Molecular monitoring of the Leu-164 mutation of dihydrofolate reductase in a highly sulfadoxine/pyrimethamine-resistant area in Africa

Edwin Ochong¹ , Alexis Nzila¹^,2 , Serah Kimani¹ , Gilbert Kokwaro¹ , Theonest Mutabingwa³^,4 , William Watkins² and Kevin Marsh⁵^,6

¹Kenya Medical Research Institute (KEMRI)/Wellcome Trust Collaborative Research Programme, Wellcome Trust Research Laboratories P.O Box 43640 Nairobi, Kenya

²Department of Pharmacology and Therapeutics, University of Liverpool, Liverpool L69 3BX, UK

³National Institute for Medical Research, Amani, Tanzania

⁴London School of Tropical Medicine and Hygiene, Gates Malaria Partnership, London, UK

⁵KEMRI/Wellcome Trust Collaborative Research Programme, Centre for Geographical Medicine Research KEMRI PO Box 230, Kilifi, Kenya

⁶Nuffield Department of Medicine, John Radcliffe Hospital, Oxford, UK

author email corresponding author email

Malaria Journal 2003, 2:46doi:10.1186/1475-2875-2-46


Published:	15 December 2003

Abstract

The selection of point mutation at codon 164 (from isoleucine to leucine) of the dihydrofolate reductase (DHFR) enzyme in Plasmodium falciparum is associated with high sulfadoxine /pyrimethamine (SP) resistance.

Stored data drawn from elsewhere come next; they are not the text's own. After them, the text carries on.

Lemma call_spark_sql (q : string) (w : World) :
  (run log (EvSql q) then on_session (spark_sql q)) w
  = (fst (spark_sql q (session w)),
     with_trace w (snd (spark_sql q (session w))) [EvSql q]).
Proof.
  unfold bind, log, on_session, with_trace; simpl.
  destruct (spark_sql q (session w)); reflexivity.
Qed.

Lemma call_get_dataframe_results (df : DataFrame) (w : World) :
  (run log EvResults then on_session (get_dataframe_results df)) w
  = (fst (get_dataframe_results df (session w)),
     with_trace w (snd (get_dataframe_results df (session w))) [EvResults]).
Proof.
  unfold bind, log, on_session, with_trace; simpl.
  destruct (get_dataframe_results df (session w)); reflexivity.
Qed.

Lemma call_df_collect (df : DataFrame) (w : World) :
  (run log EvCollect then on_session (df_collect df)) w
  = (fst (df_collect df (session w)),
     with_trace w (snd (df_collect df (session w))) [EvCollect]).
Proof.
  unfold bind, log, on_session, with_trace; simpl.
  destruct (df_collect df (session w)); reflexivity.
Qed.

Lemma with_trace_twice (w : World) (s s' : Session) (evs evs' : list Event) :
  with_trace (with_trace w s evs) s' evs' = with_trace w s' (evs ++ evs').
Proof. unfold with_trace; simpl. by rewrite <- app_assoc. Qed.

(** What [_run_command] does, stage by stage. *)
Lemma _run_command_unfold (command : string) (w : World) :
  QuerySparkSQLTool._run_command command w
  = match spark_sql command (session w) with
    | (Raise e, s1) => (Raise e, with_trace w s1 [EvSql command])
    | (Ok df, s1) =>
        match get_dataframe_results df s1 with
        | (Raise e, s2) =>
            (Raise e, with_trace w s2 [EvSql command; EvResults])
        | (Ok r, s2) =>
            (Ok (builtin_str r), with_trace w s2 [EvSql command; EvResults])
        end
    end.
Proof.
  unfold QuerySparkSQLTool._run_command.
  unfold bind at 1. rewrite call_spark_sql.
  destruct (spark_sql command (session w)) as [[df|e] s1]; simpl; [|done].
  unfold bind at 1. rewrite call_get_dataframe_results. simpl.
  destruct (get_dataframe_results df s1) as [[r|e] s2]; simpl;
    by rewrite with_trace_twice.
Qed.
(** C1. When the availability check succeeded with the service enabled and
    the structured call returned, the document gets its record, and that
    record is the one of the heuristic extractor exactly when the structured
    call returned no result, which it does exactly on a transport failure,
    a status of the 4xx or 5xx class or a body that does not parse; a
    structured record is used as it is, also the one whose fields are all
    absent. *)
Theorem heuristic_fallback_iff_no_result :
  (forall fromstring no_grobid probe opened posted text r,
      use_grobid no_grobid probe = Ok true ->
      extract_text_from_pdf opened 2 = Ok text ->
      extract_metadata_grobid fromstring posted = Ok r ->
      no_grobid = false
      /\ (r = None <-> no_result fromstring posted)
      /\ exists sel,
           process_document fromstring true opened posted = Ok sel
           /\ (fst sel = Heuristic <-> r = None)
           /\ (forall m, r = Some m ->
                 sel = (Structured, attach_snippet text m))
           /\ (r = None ->
                 exists m, extract_metadata text = Ok m
                           /\ sel = (Heuristic, attach_snippet text m)))
  /\ (grobid_record empty_tei = Ok absent_record
      /\ (forall k v, absent_record !! k = Some v -> v = VNone)
      /\ forall opened text body,
           extract_text_from_pdf opened 2 = Ok text ->
           process_document (fun _ => Some empty_tei) true opened
             (Response 200 body)
           = Ok (Structured, attach_snippet text absent_record)).
Proof.
  split.
  - intros fromstring no_grobid probe opened posted text r Hu Ht Hr.
    split; [destruct no_grobid; [discriminate Hu | reflexivity]|].
    split; [apply extract_metadata_grobid_none, Hr|].
    unfold process_document. rewrite Ht. cbn [bind].
    rewrite (select_metadata_structured fromstring text posted r Hr).
    destruct r as [m|].
    + eexists. split; [reflexivity|]. cbn [fst snd].
      split; [split; discriminate|]. split; [|discriminate].
      intros m' [= <-]. reflexivity.
    + destruct (extract_metadata_returns text) as [m ->].
      eexists. split; [reflexivity|]. cbn [fst snd].
      split; [tauto|]. split; [discriminate|]. eauto.
  - split; [exact grobid_record_empty_tei|]. split.
    + change (map_Forall (fun _ v => v = VNone) absent_record).
      unfold absent_record.
      repeat (apply map_Forall_insert_2; [reflexivity|]).
      apply map_Forall_empty.
    + intros opened text body Ht. unfold process_document. rewrite Ht.
      cbn [bind].
      rewrite (select_metadata_structured _ text _ (Some absent_record)).
      * reflexivity.
      * unfold extract_metadata_grobid.
        change (raises_for_status 200) with false. cbv iota.
        rewrite grobid_record_empty_tei. reflexivity.
Qed.
(** * The WebSocket connection manager of bytebot

    A shallow embedding of [bytebot/websocket/events.py] and
    [bytebot/websocket/manager.py]: the event, message and response models,
    the [WebSocketConnection] objects, and the [WebSocketManager] with its
    registry ([connections]) and its two indices ([user_connections],
    [task_subscribers]).

    Python code mutates the manager in place, calls into a transport that
    may raise, and may itself raise.  It is embedded in a state-and-exception
    monad over a [World]: the manager, the clock, the health of every
    transport handle, and the trace of the transport calls made so far.
    An exception leaves the world as the code had changed it when it was
    raised.

    Conventions of the embedding:
    - a coroutine runs to completion: the operations of the manager do not
      interleave;
    - dictionaries with string or UUID keys are [gmap]s and sets are
      [gset]s; a Python [for] over a set or over the registry visits the
      elements in the order of [elements] and [map_to_list], and no theorem
      depends on that order;
    - [d[k]] and [del d[k]] raise [KeyError] on a missing key;
    - the transport is the environment: whether [accept], [send_text] and
      [close] raise on a handle is a field of the world, which the
      environment may change between two operations;
    - the functions of the Python library whose results the manager only
      passes on ([UUID(...)] on a string, [str], [isoformat]) are the fields
      of the class [PyLib], over which the development is parametric;
    - logging is left out, and so are the [db] argument of the handlers,
      which none of them reads, and [send_response], which the manager does
      not call. *)

From stdpp Require Import base option list strings gmap sets fin_maps fin_sets.
From stdpp Require Import pretty.
From Stdlib Require Import ZArith.
(** X24.  The model is loaded once, before any dataset; the datasets are
    evaluated in the order of the list, up to the first one that fails;
    a run that ends normally has evaluated every dataset of the list. *)
Theorem datasets_evaluated_in_order (R : Runtime) (args : Args)
    (pg : process_group) :
  exists k,
    (k <= length (arg_datasets args))%nat
    /\ filter (fun ev => match ev with
                         | EvEvaluate _ | EvFromPretrained _ => true
                         | _ => false
                         end)
              (fst (evaluate_chat_model args pg))
       = EvFromPretrained (arg_checkpoint args)
         :: map EvEvaluate (firstn k (arg_datasets args))
    /\ (snd (evaluate_chat_model args pg) = Ok tt ->
        k = length (arg_datasets args)).
Proof.
  destruct (io_for_marks args pg (arg_datasets args)) as [k [Hk [Hf Hs]]].
  exists k. split; [exact Hk |]. unfold evaluate_chat_model.
  destruct (io_for (arg_datasets args) (evaluate_dataset args pg)) as [t r].
  cbn [io_bind emit fst snd app] in *. split.
  - cbn [filter]. rewrite Hf. reflexivity.
  - exact Hs.
Qed.
(** * CRM list views: search, filter, sort, paginate, select, bulk delete

    A shallow embedding of the table controllers of the CRM front end
    (Meetings, Contacts, Leads, Accounts, Deals, Tasks) and of the
    handlers that talk to the backend client, followed by the properties
    of section 8 of the specification.

    Conventions of the embedding
    - A row fetched from the backend is a JavaScript object: a finite map
      from property names to values ([gmap string jsval]).  The TypeScript
      interfaces ([Contact], [Lead], [Account], [Meeting]) only say which
      properties are expected to hold strings, numbers or string arrays.
    - JavaScript numbers are restricted to integers ([Z]); identifiers,
      dates and enumerations are strings, as they arrive from the backend.
    - React state is a record; a handler is a function on that record; an
      effect runs after a handler when one of its dependencies changed.
    - The backend client is a table store with a log of the requests
      issued; whether a request reports an error is an input. *)

From Stdlib Require Import ZArith List String Ascii Bool Lia DecimalString.
From stdpp Require Import base decidable option list gmap sets strings.
Import ListNotations.
Open Scope string_scope.
Open Scope Z_scope.

(** ** JavaScript values and the built-ins the controllers use *)

Module JS.

Inductive jsval : Type :=
| VUndef
| VNull
| VStr (s : string)
| VNum (n : Z)
| VArr (items : list string).

(** An object with string keys; reading an absent property gives
    [undefined]. *)
Definition get (o : gmap string jsval) (k : string) : jsval :=
  default VUndef (o !! k).

(** Truthiness: [undefined], [null], the empty string and [0] are falsy. *)
Definition truthy (v : jsval) : bool :=
  match v with
  | VUndef | VNull => false
  | VStr s => negb (String.eqb s "")
  | VNum n => negb (n =? 0)
  | VArr _ => true
  end.

(** [a || b] *)
Definition or_else (a b : jsval) : jsval := if truthy a then a else b.

(** [typeof v === 'number'] *)
Definition is_number (v : jsval) : bool :=
  match v with VNum _ => true | _ => false end.

(** Decimal rendering of a number, as in a template literal. *)
Definition number_to_string (n : Z) : string :=
  NilZero.string_of_int (Z.to_int n).

Fixpoint join (sep : string) (l : list string) : string :=
  match l with
  | [] => ""
  | [x] => x
  | x :: rest => x ++ sep ++ join sep rest
  end.

(** [String(v)]; on values other than [undefined] and [null] it is what
    [v.toString()] returns. *)
Definition to_string (v : jsval) : string :=
  match v with
  | VUndef => "undefined"
  | VNull => "null"
  | VStr s => s
  | VNum n => number_to_string n
  | VArr l => join "," l
  end.

(** [v === s] for a string [s]. *)
Definition strict_eq_str (v : jsval) (s : string) : bool :=
  match v with VStr t => String.eqb t s | _ => false end.

Definition lower_ascii (c : ascii) : ascii :=
  let n := nat_of_ascii c in
  if ((65 <=? n) && (n <=? 90))%nat then ascii_of_nat (n + 32) else c.

(** [s.toLowerCase()], on the ASCII letters. *)
Fixpoint toLowerCase (s : string) : string :=
  match s with
  | EmptyString => EmptyString
  | String c rest => String (lower_ascii c) (toLowerCase rest)
  end.

(** [s.includes(sub)] *)
Fixpoint includes (s sub : string) : bool :=
  String.prefix sub s ||
  match s with
  | EmptyString => false
  | String _ rest => includes rest sub
  end.

(** [v?.toLowerCase().includes(sub)], read as a condition: [undefined]
    when [v] is nullish, hence false.  The properties it is applied to
    are declared as strings. *)
Definition lower_includes (v : jsval) (sub : string) : bool :=
  match v with
  | VStr s => includes (toLowerCase s) sub
  | _ => false
  end.

(** [v?.some(tag => tag.toLowerCase().includes(sub))] *)
Definition some_lower_includes (v : jsval) (sub : string) : bool :=
  match v with
  | VArr l => existsb (fun tag => includes (toLowerCase tag) sub) l
  | _ => false
  end.

(** [v?.includes(x)] on a string array. *)
Definition array_includes (v : jsval) (x : string) : bool :=
  match v with
  | VArr l => existsb (String.eqb x) l
  | _ => false
  end.

(** [ids.includes(x)] *)
Definition list_includes (ids : list string) (x : string) : bool :=
  existsb (String.eqb x) ids.

(** [arr.slice(start, end)]: negative indices count from the end, both
    bounds are clamped to the array. *)
Definition clamp_index (len i : Z) : Z :=
  if i <? 0 then Z.max (len + i) 0 else Z.min i len.

Definition slice {A : Type} (l : list A) (start stop : Z) : list A :=
  let len := Z.of_nat (length l) in
  let k := clamp_index len start in
  let final := clamp_index len stop in
  firstn (Z.to_nat (Z.max (final - k) 0)) (skipn (Z.to_nat k) l).

(** [arr.sort(cmp)]: the sort is stable; an element moves in front of
    another only when the comparator does not put it after.  Modelled by
    stable insertion from the right. *)
Fixpoint sort_insert {A : Type} (cmp : A -> A -> Z) (x : A) (l : list A)
  : list A :=
  match l with
  | [] => [x]
  | y :: rest =>
      if cmp x y <=? 0 then x :: y :: rest
      else y :: sort_insert cmp x rest
  end.

Definition sort {A : Type} (cmp : A -> A -> Z) (l : list A) : list A :=
  fold_right (sort_insert cmp) [] l.

(** [Math.ceil(a / b)] for a non-negative count [a] and a positive [b]. *)
Definition ceil_div (a b : Z) : Z := (a + b - 1) / b.

Inductive direction : Type := Asc | Desc.

Definition flip (d : direction) : direction :=
  match d with Asc => Desc | Desc => Asc end.

Definition direction_eqb (a b : direction) : bool :=
  match a, b with
  | Asc, Asc | Desc, Desc => true
  | _, _ => false
  end.

Definition opt_string_eqb (a b : option string) : bool :=
  match a, b with
  | None, None => true
  | Some x, Some y => String.eqb x y
  | _, _ => false
  end.

(** [row.id] *)
Definition id_of (r : gmap string jsval) : string := to_string (get r "id").

(** *** Further built-ins, for the avatars and the badges *)

(** [s.split(sep)] for a separator of one character: the empty string
    splits into one empty piece. *)
Fixpoint split (sep : ascii) (s : string) : list string :=
  match s with
  | EmptyString => [EmptyString]
  | String c rest =>
      if Ascii.eqb c sep then EmptyString :: split sep rest
      else match split sep rest with
           | [] => [String c EmptyString]
           | piece :: pieces => String c piece :: pieces
           end
  end.

(** [s.charAt(0)] *)
Definition charAt0 (s : string) : string :=
  match s with
  | EmptyString => EmptyString
  | String c _ => String c EmptyString
  end.

(** [l.join('')] *)
Definition concat_strings (l : list string) : string :=
  fold_right String.append EmptyString l.

(** [name.split('').reduce((acc, char) => acc + char.charCodeAt(0), 0)] *)
Definition char_code_sum (name : string) : Z :=
  fold_left (fun acc char => acc + Z.of_nat (nat_of_ascii char))
    (list_ascii_of_string name) 0.

(** [arr[index]] *)
Definition index_of {A : Type} (arr : list A) (index : Z) : option A :=
  if index <? 0 then None else nth_error arr (Z.to_nat index).

End JS.
Export JS.

(** ** The backend client

    [supabase.from(table)] requests, as the handlers issue them.  The
    client answers every request with a pair of data and error and does
    not throw; a request that reports an error leaves the tables as they
    were.  [failure] says which requests report an error, and with which
    message. *)

Module Backend.

Inductive request : Type :=
| DeleteEq (table column value : string)
| DeleteIn (table column : string) (values : list string)
| SelectEq (table columns column value : string) (limit : option nat)
| SelectIn (table columns column : string) (values : list string)
| SelectAll (table : string)
| AuditDelete (table : string) (ids : list string).

Record world : Type := mkWorld {
  tables : gmap string (list (gmap string jsval));
  log : list request;
  failure : request -> option string
}.

Definition rows_of (w : world) (table : string) : list (gmap string jsval) :=
  default [] (tables w !! table).

(** The handlers run in a state monad over the backend. *)
Definition M (A : Type) : Type := world -> A * world.

#[global] Instance M_ret : MRet M := fun A a w => (a, w).
#[global] Instance M_bind : MBind M :=
  fun A B f m w => let '(a, w') := m w in f a w'.
(** The result of a full probe of the candidates of a directory listing:
    the first candidate, in the order of the listing, that matches. *)
Definition firstMatch (d : Disk) (miniflareDir nsBlobsPath : string)
    (files : list string) : option string :=
  List.find (candidateMatches d nsBlobsPath)
            ((λ file, path_join [miniflareDir; file]) <$> List.filter isSqliteFile files).

(** The paths the resolver works with. *)
Definition miniflareDirOf (kvPath : string) : string :=
  path_join [kvPath; "miniflare-KVNamespaceObject"].
Definition nsBlobsPathOf (kvPath namespaceId : string) : string :=
  path_join [path_join [kvPath; namespaceId]; "blobs"].

(** The result of the probe that [findDatabaseForNamespace] runs when the
    cache does not answer. *)
Definition probeResult (d : Disk) (kvPath namespaceId : string) : option string :=
  if accessible d (miniflareDirOf kvPath)
     && accessible d (nsBlobsPathOf kvPath namespaceId)
  then
    match dir_entries d (miniflareDirOf kvPath) with
    | Some files =>
        firstMatch d (miniflareDirOf kvPath) (nsBlobsPathOf kvPath namespaceId) files
    | None => None
    end
  else None.

End Candidates.

(** The fields after a stale cache entry [namespaceId -> cachedPath] has
    been dropped. *)
Definition invalidated (namespaceId cachedPath : string) (this : KVDataProvider)
    : KVDataProvider :=
  {| dbCache := delete cachedPath (dbCache this);
     namespaceDbMapping := delete namespaceId (namespaceDbMapping this) |}.

(** The handle cached for [cachedPath], if any, is closed. *)
Definition close_trace (cachedPath : string) (this : KVDataProvider) : list Event :=
  match dbCache this !! cachedPath with
  | Some db => [DbClose (filename db)]
  | None => []
  end.

(** What a probe leaves in the resolution cache. *)
Definition recorded (namespaceId : string) (result : option string)
    (mapping : gmap string string) : gmap string string :=
  match result with
  | Some dbPath => <[namespaceId := dbPath]> mapping
  | None => mapping
  end.

Definition is_readFile (e : Event) : Prop :=
  match e with FsReadFile _ => True | _ => False end.

Definition is_getValue_call (e : Event) : Prop :=
  match e with CallGetValue _ _ _ => True | _ => False end.

(** Every [getValue] call recorded in a trace is for a key the search term
    does not fuzzy-match. *)
Definition fetches_unmatched_only `{NodeRuntime} (term : string) (tr : list Event) : Prop :=
  ∀ workerPath namespaceId k,
    CallGetValue workerPath namespaceId k ∈ tr →
    fuzzyMatch (toLowerCase k) term = false.

(** ** A concrete runtime and a concrete project

    Used to run the methods on explicit inputs.  [join_segments] joins the
    non-empty segments with a slash, as [path.join] does on segments that
    need no normalisation; [lower_ascii] lowers the letters A to Z. *)

Definition join_segments (parts : list string) : string :=
  String.concat "/" (List.filter Js.truthy parts).

Definition lower_char (c : ascii) : ascii :=
  let n := nat_of_ascii c in
  if ((65 <=? n)%nat && (n <=? 90)%nat)%bool then ascii_of_nat (n + 32) else c.

Fixpoint lower_ascii (s : string) : string :=
  match s with
  | EmptyString => EmptyString
  | String c rest => String (lower_char c) (lower_ascii rest)
  end.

Using the yeast expression system that allows the detection of dhfr allele present at low level, the presence of this mutation had previously been reported between 1998–1999 in Muheza, Tanzania, an area of high SP resistance. Eighty five P. falciparum isolates, obtained from the same area between 2002 and 2003, were analysed for the presence of Leu-164 mutation, using standard protocol based on PCR-RFLP. None of the isolates had the Leu-164 mutation.